The Interdisciplinary Climate Change Expedition (ICCE) is a program that takes CWC community college students on a two week field expedition to collect data for original research. These undergraduates are majoring in a variety of fields, including outdoor education and leadership, archaeology, and anthropology. ICCE allows undergraduate research opportunities in hydrology, ground-penetrating radar (GPR), soil sampling, kite aerial photography, and high-alpine archaeology.
Jacki Klancher, associate professor of environmental health and CWC, has developed and led this expedition for the past five years. Fellow professors Darran Wells and Todd Guenther have also helped prepare and guide students into the back country to collect data used to answer a variety of scientific questions.
This past summer students studied water flow and quality, black carbon, and geo-spatial mapping. With a research area located at 10,000 feet, the expedition is both mentally and physically challenging. Students and staff who participate come in with background experience in NOLS or other outdoor leadership courses. The research team of 19 required 9 horses, 600 lbs of scientific equipment, and 300 pounds of food.
|Students trek up the Dinwoody Glacier. Photo by Christian Harder.|
Klancher enjoys seeing her students take their next steps after the ICCE prgram.
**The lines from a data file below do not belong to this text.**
(** * Social media scraper: scraping engine and its utilities

    A shallow embedding of [src/utils/scraperUtils.js] and of the class
    [RealisticScrapingService] ([src/services/scrapingService.js]), with the
    statements of the engine's specification proved over it.

    JavaScript strings are sequences of UTF-16 code units; they are modelled
    as lists of code units [N].  Numbers that the code keeps integral (time
    values, counters, parsed statistics) are modelled as [Z]; [NaN] is the
    [None] of an [option Z]. *)

From Stdlib Require Import ZArith NArith QArith Qround Lia Bool List String Ascii.
From Stdlib Require Import DecimalString.
From stdpp Require Import base option list gmap.
Import ListNotations.

#[local] Open Scope N_scope.
#[local] Close Scope Q_scope.

(* ------------------------------------------------------------------ *)
(** ** Strings of code units *)

Abbreviation jsstring := (list N) (only parsing).

(** The code units of an ASCII literal. *)
Definition u (s : string) : jsstring :=
  List.map N_of_ascii (list_ascii_of_string s).

Definition is_digit (c : N) : bool := (48 <=? c) && (c <=? 57).
Definition is_upper (c : N) : bool := (65 <=? c) && (c <=? 90).
Definition is_lower (c : N) : bool := (97 <=? c) && (c <=? 122).
Definition is_alpha (c : N) : bool := is_upper c || is_lower c.

(** [\w]: letters, digits and the underscore. *)
Definition is_word (c : N) : bool := is_alpha c || is_digit c || (c =? 95).

(** [\s], and the characters removed by [trim] and skipped by [parseInt]:
    white space and line terminators of ECMAScript. *)
Definition is_space (c : N) : bool :=
  ((9 <=? c) && (c <=? 13)) || (c =? 32) || (c =? 160) || (c =? 5760)
  || ((8192 <=? c) && (c <=? 8202)) || (c =? 8232) || (c =? 8233)
  || (c =? 8239) || (c =? 8287) || (c =? 12288) || (c =? 65279).

(** [.] matches everything but a line terminator. *)
Definition is_not_newline (c : N) : bool :=
  negb ((c =? 10) || (c =? 13) || (c =? 8232) || (c =? 8233)).

Definition str_eqb (a b : jsstring) : bool := bool_decide (a = b).

Fixpoint starts_with (needle hay : jsstring) : bool :=
  match needle, hay with
  | [], _ => true
  | _ :: _, [] => false
  | a :: n', b :: h' => (a =? b) && starts_with n' h'
  end.

(** [hay.includes(needle)] *)
Fixpoint includes (needle hay : jsstring) : bool :=
  starts_with needle hay ||
  match hay with
  | [] => false
  | _ :: h' => includes needle h'
  end.

(** [toLowerCase].  Code units outside ASCII are left as they are: the one
    use of it below looks for an ASCII word in the result, and no code unit
    other than the capital ASCII letters lower-cases to a letter of that
    word. *)
Definition lower_unit (c : N) : N := if is_upper c then c + 32 else c.
Definition toLowerCase (s : jsstring) : jsstring := List.map lower_unit s.

Fixpoint trim_start (s : jsstring) : jsstring :=
  match s with
  | c :: s' => if is_space c then trim_start s' else s
  | [] => []
  end.

Definition trim (s : jsstring) : jsstring :=
  List.rev (trim_start (List.rev (trim_start s))).

(** Number to string conversion of an integral number below 10^21 in
    absolute value (template literals, string concatenation). *)
Definition Z_to_js (z : Z) : jsstring :=
  u (NilZero.string_of_int (Z.to_int z)).

(** A number that may be [NaN]. *)
Definition num_to_js (n : option Z) : jsstring :=
  match n with
  | Some z => Z_to_js z
  | None => u "NaN"
  end.

(* ------------------------------------------------------------------ *)
(** ** Regular expressions

    A backtracking matcher with the priorities of ECMAScript: alternatives
    are tried left to right, a greedy quantifier tries one more iteration
    before it tries to stop, a lazy one the other way round, and an
    iteration that consumes nothing is rejected. *)

Inductive regex :=
| REps
| RChar (p : N -> bool)
| RSeq (r1 r2 : regex)
| RAlt (r1 r2 : regex)
| RStar (greedy : bool) (r : regex)
| RGroup (n : nat) (r : regex)
| RNotAhead (r : regex)
| RWordB.

Record mstate := MState {
  before : list N;              (* consumed input, last unit first *)
  after : list N;               (* remaining input *)
  caps : list (nat * list N)    (* capture groups that took part *)
}.

Definition unit_is_word (o : option N) : bool :=
  match o with
  | Some c => is_word c
  | None => false
  end.

(** The text consumed between the states [s] and [s']. *)
Definition consumed (s s' : mstate) : list N :=
  List.rev (firstn (length (before s') - length (before s)) (before s')).

Definition set_cap (n : nat) (v : list N) (s : mstate) : mstate :=
  MState (before s) (after s) ((n, v) :: List.filter (fun c => negb (Nat.eqb (fst c) n)) (caps s)).

Fixpoint rmatch (r : regex) (k : mstate -> option mstate) (s : mstate)
  : option mstate :=
  match r with
  | REps => k s
  | RChar p =>
      match after s with
      | c :: rest =>
          if p c then k (MState (c :: before s) rest (caps s)) else None
      | [] => None
      end
  | RSeq r1 r2 => rmatch r1 (rmatch r2 k) s
  | RAlt r1 r2 =>
      match rmatch r1 k s with
      | Some s' => Some s'
      | None => rmatch r2 k s
      end
  | RStar greedy r' =>
      (fix loop (n : nat) (s : mstate) {struct n} : option mstate :=
         match n with
         | O => k s
         | S n' =>
             let again :=
               rmatch r'
                 (fun s' =>
                    if Nat.ltb (length (after s')) (length (after s))
                    then loop n' s' else None) s in
             if greedy then
               match again with
               | Some s' => Some s'
               | None => k s
               end
             else
               match k s with
               | Some s' => Some s'
               | None => again
               end
         end) (S (length (after s))) s
  | RGroup n r' => rmatch r' (fun s' => k (set_cap n (consumed s s') s')) s
  | RNotAhead r' =>
      match rmatch r' Some s with
      | Some _ => None
      | None => k s
      end
  | RWordB =>
      if xorb (unit_is_word (head (before s))) (unit_is_word (head (after s)))
      then k s else None
  end.

(** Derived forms. *)
Definition ROpt (r : regex) : regex := RAlt r REps.
Definition RPlus (r : regex) : regex := RSeq r (RStar true r).

(** The input units that a literal unit matches under the [i] flag
    (without the [u] flag): those with the same upper-case form, a unit
    outside ASCII never matching an ASCII one.  The table covers the ASCII
    letters and the letters outside ASCII that occur in the patterns of
    this file. *)
Definition same_ci (c x : N) : bool :=
  (x =? c)
  || (is_upper c && (x =? c + 32))
  || (is_lower c && (x =? c - 32))
  || ((c =? 240) && (x =? 208))      (* eth *)
  || ((c =? 376) && (x =? 255))      (* y with diaeresis *)
  || ((c =? 226) && (x =? 194))      (* a with circumflex *)
  || ((c =? 239) && (x =? 207))      (* i with diaeresis *)
  || ((c =? 381) && (x =? 382)).     (* z with caron *)

Fixpoint RLit_gen (eq : N -> N -> bool) (s : list N) : regex :=
  match s with
  | [] => REps
  | [c] => RChar (eq c)
  | c :: s' => RSeq (RChar (eq c)) (RLit_gen eq s')
  end.

(** A literal, matched exactly and under the [i] flag. *)
Definition RLit (s : list N) : regex := RLit_gen N.eqb s.
Definition RLiti (s : list N) : regex := RLit_gen same_ci s.

Fixpoint RAlts (rs : list regex) : regex :=
  match rs with
  | [] => RNotAhead REps
  | [r] => r
  | r :: rs' => RAlt r (RAlts rs')
  end.

Fixpoint RSeqs (rs : list regex) : regex :=
  match rs with
  | [] => REps
  | [r] => r
  | r :: rs' => RSeq r (RSeqs rs')
  end.

(** The result of a successful match: where it starts, its final state. *)
Record rmatched := RMatched {
  m_prefix : list N;     (* input before the match, last unit first *)
  m_state : mstate
}.

(** [RegExp.prototype.exec] from the position given by [bef]/[aft]: the
    leftmost start at which the expression matches. *)
Fixpoint search_from (r : regex) (bef aft : list N) : option rmatched :=
  match rmatch r Some (MState bef aft []) with
  | Some s => Some (RMatched bef s)
  | None =>
      match aft with
      | [] => None
      | c :: rest => search_from r (c :: bef) rest
      end
  end.

(** [str.match(r)] for an expression without the [g] flag. *)
Definition str_match (r : regex) (s : jsstring) : option rmatched :=
  search_from r [] s.

(** [match[n]] for [n >= 1]; [None] is [undefined]. *)
Definition group (n : nat) (m : rmatched) : option (list N) :=
  snd <$> List.find (fun c => Nat.eqb (fst c) n) (caps (m_state m)).

(** [match[0]] *)
Definition whole (m : rmatched) : list N :=
  List.rev (firstn (length (before (m_state m)) - length (m_prefix m))
                   (before (m_state m))).

(** [str.replace(r, by)] for an expression with the [g] flag and a
    replacement text free of [$]. *)
Fixpoint replace_all_from (fuel : nat) (r : regex) (by_ : list N)
    (bef aft : list N) : list N :=
  match fuel with
  | O => aft
  | S fuel' =>
      match search_from r bef aft with
      | None => aft
      | Some m =>
          let skipped :=
            List.rev (firstn (length (m_prefix m) - length bef) (m_prefix m)) in
          let s := m_state m in
          if Nat.eqb (length (before s)) (length (m_prefix m)) then
            (* an empty match: step over one unit *)
            match after s with
            | [] => skipped ++ by_
            | c :: rest =>
                skipped ++ by_ ++ c :: replace_all_from fuel' r by_ (c :: before s) rest
            end
          else skipped ++ by_ ++ replace_all_from fuel' r by_ (before s) (after s)
      end
  end.

Definition replace_all (r : regex) (by_ : list N) (s : jsstring) : jsstring :=
  replace_all_from (S (length s)) r by_ [] s.

(** Pattern pieces shared by the utilities. *)
Definition r_digits : regex := RPlus (RChar is_digit).            (* \d+ *)
Definition r_spaces : regex := RStar true (RChar is_space).       (* \s* *)
Definition r_count : regex :=                                     (* \d+[\d,]* *)
  RSeq r_digits (RStar true (RChar (fun c => is_digit c || (c =? 44)))).


(* ------------------------------------------------------------------ *)
(** ** Object literals used as lookup tables

    [table[key]] on an object literal finds the literal's own properties
    and, failing that, the properties every object inherits from
    [Object.prototype]; only then is the result [undefined]. *)

Definition object_prototype_keys : list jsstring :=
  [u "constructor"; u "hasOwnProperty"; u "isPrototypeOf";
   u "propertyIsEnumerable"; u "toLocaleString"; u "toString"; u "valueOf";
   u "__proto__"; u "__defineGetter__"; u "__defineSetter__";
   u "__lookupGetter__"; u "__lookupSetter__"].

Inductive prop (A : Type) :=
| Own (a : A)                 (* a property of the literal *)
| Inherited (name : jsstring) (* a member of [Object.prototype] *)
| Missing.                    (* [undefined] *)
Arguments Own {A} a.
Arguments Inherited {A} name.
Arguments Missing {A}.

Fixpoint own_get {A} (o : list (jsstring * A)) (k : jsstring) : option A :=
  match o with
  | [] => None
  | (k', a) :: o' => if str_eqb k k' then Some a else own_get o' k
  end.

Definition obj_get {A} (o : list (jsstring * A)) (k : jsstring) : prop A :=
  match own_get o k with
  | Some a => Own a
  | None =>
      if existsb (str_eqb k) object_prototype_keys then Inherited k else Missing
  end.

(** The values such a lookup yields in a table of numbers. *)
Inductive value :=
| VUndefined
| VNumber (z : Z)
| VObject (name : jsstring).  (* an inherited function or object *)

Definition value_of (p : prop Z) : value :=
  match p with
  | Own z => VNumber z
  | Inherited n => VObject n
  | Missing => VUndefined
  end.

Definition truthy (v : value) : bool :=
  match v with
  | VUndefined => false
  | VNumber z => negb (z =? 0)%Z
  | VObject _ => true
  end.

(** [a || b] *)
Definition js_or (a b : value) : value := if truthy a then a else b.

(** [n - v] on numbers: [NaN] unless [v] is a number. *)
Definition js_minus (n : Z) (v : value) : option Z :=
  match v with
  | VNumber z => Some (n - z)%Z
  | _ => None
  end.

(* ------------------------------------------------------------------ *)
(** ** scraperUtils.js *)

Definition timeMap : list (jsstring * Z) :=
  [(u "1h", 60 * 60 * 1000);
   (u "6h", 6 * 60 * 60 * 1000);
   (u "12h", 12 * 60 * 60 * 1000);
   (u "1d", 24 * 60 * 60 * 1000);
   (u "3d", 3 * 24 * 60 * 60 * 1000);
   (u "7d", 7 * 24 * 60 * 60 * 1000);
   (u "30d", 30 * 24 * 60 * 60 * 1000)]%Z.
Many undergraduates go on to the University of Wyoming and continue their research. They also return to the following year to help train new students out in the field.
|The team prepares to use the ground penetrating radar. Photo by Christian Harder|
|Ariel photography of the glacier. Photo by Christian Harder.|
This year, ICCE will begin to study the microbial communities in and around the Dinwoody Glacier. With changing snow fields, data collection of microbes may show how microbial communities are changing as the glacier recedes.
Klancher looks forward to learning and teaching new microbiological data collection methods.
"Adding this microbiology component is letting us cover as many science fields as possible. So each student can really find what lights their fire," Klancher says.
Klancher works to find grants, support, and wishes to further expand the program by bringing in new instructors and mentors. With other great ideas on the radar, Klancher is looking forward to expanding ICCE to other parts of Wyoming.
"We are delighted to share what we've learned with other community colleges across the state," Klancher says.
She is thankfully for the support the program has received from Wyoming EPSCOR, INBRE, and the Wyoming State Grant.